* What is required: Would you return every entry, exactly as it is written?

Stored items:

(** The answers of that session, from a database that hands rows out backwards: the
    amounts come back with four places, the two postings of one instant swapped. *)
Example ex_session_answers :
  drop 6 (session lrun_sql ex_session sql_ledger_empty) =
  [LPostings [mkPostingEntity 200 4 1 (d4 20000) DEBIT 12; mkPostingEntity 100 3 1 (d4 105000) DEBIT 12];
   LTotals (d4 125000) (d4 0);
   LAccounts (Ok [mkAccount 2 "REV" "Revenue" REVENUE "USD" true 11; mkAccount 1 "CASH" "Cash" ASSET "USD" true 10])].
Proof. vm_compute. reflexivity. Qed.

(** Why callers check the reference first: the in-memory repository files a second
    entry under a used reference and still counts the legs of the first, while the
    database refuses it. *)
Example used_reference_differs :
  let cs := (., plan_id) <$> [LCreateAccount 1 0 "A" "A" ASSET "usd"; LCreateEntry 2 0 (fun _ => 100) "ref" "first" [mkPosting 1 (mkDec 5 0) DEBIT] false;
             LCreateEntry 3 0 (fun _ => 101) "ref" "second" [mkPosting 1 (mkDec 7 0) DEBIT] false;
             LGetEntryByReference "ref"; LGetAggregates 1] in
  drop 3 (session lrun_memory cs mem_empty) =
    [LEntry (Ok (Some (mkEntry 3 "ref" "second" 0 [mkPostingEntity 101 3 1 (mkDec 7 0) DEBIT 0] false))); LTotals (d4 120000) (d4 0)] /\
  drop 2 (session lrun_sql cs sql_ledger_empty) =
    [LEntry (Raise IntegrityError); LEntry (Ok (Some (mkEntry 2 "ref" "first" 0 [mkPostingEntity 100 2 1 (d4 50000) DEBIT 0] false)));
     LTotals (d4 50000) (d4 0)].
Proof. split; vm_compute; reflexivity. Qed.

* Output of the exercise:
(** The answers of that session, from a database that hands rows out backwards: the
    amounts come back with four places, the two postings of one instant swapped. *)
Example ex_session_answers :
  drop 6 (session lrun_sql ex_session sql_ledger_empty) =
  [LPostings [mkPostingEntity 200 4 1 (d4 20000) DEBIT 12; mkPostingEntity 100 3 1 (d4 105000) DEBIT 12];
   LTotals (d4 125000) (d4 0);
   LAccounts (Ok [mkAccount 2 "REV" "Revenue" REVENUE "USD" true 11; mkAccount 1 "CASH" "Cash" ASSET "USD" true 10])].
Proof. vm_compute. reflexivity. Qed.

(** Why callers check the reference first: the in-memory repository files a second
    entry under a used reference and still counts the legs of the first, while the
    database refuses it. *)
Example used_reference_differs :
  let cs := (., plan_id) <$> [LCreateAccount 1 0 "A" "A" ASSET "usd"; LCreateEntry 2 0 (fun _ => 100) "ref" "first" [mkPosting 1 (mkDec 5 0) DEBIT] false;
             LCreateEntry 3 0 (fun _ => 101) "ref" "second" [mkPosting 1 (mkDec 7 0) DEBIT] false;
             LGetEntryByReference "ref"; LGetAggregates 1] in
  drop 3 (session lrun_memory cs mem_empty) =
    [LEntry (Ok (Some (mkEntry 3 "ref" "second" 0 [mkPostingEntity 101 3 1 (mkDec 7 0) DEBIT 0] false))); LTotals (d4 120000) (d4 0)] /\
  drop 2 (session lrun_sql cs sql_ledger_empty) =
    [LEntry (Raise IntegrityError); LEntry (Ok (Some (mkEntry 2 "ref" "first" 0 [mkPostingEntity 100 2 1 (d4 50000) DEBIT 0] false)));
     LTotals (d4 50000) (d4 0)].
Proof. split; vm_compute; reflexivity. Qed.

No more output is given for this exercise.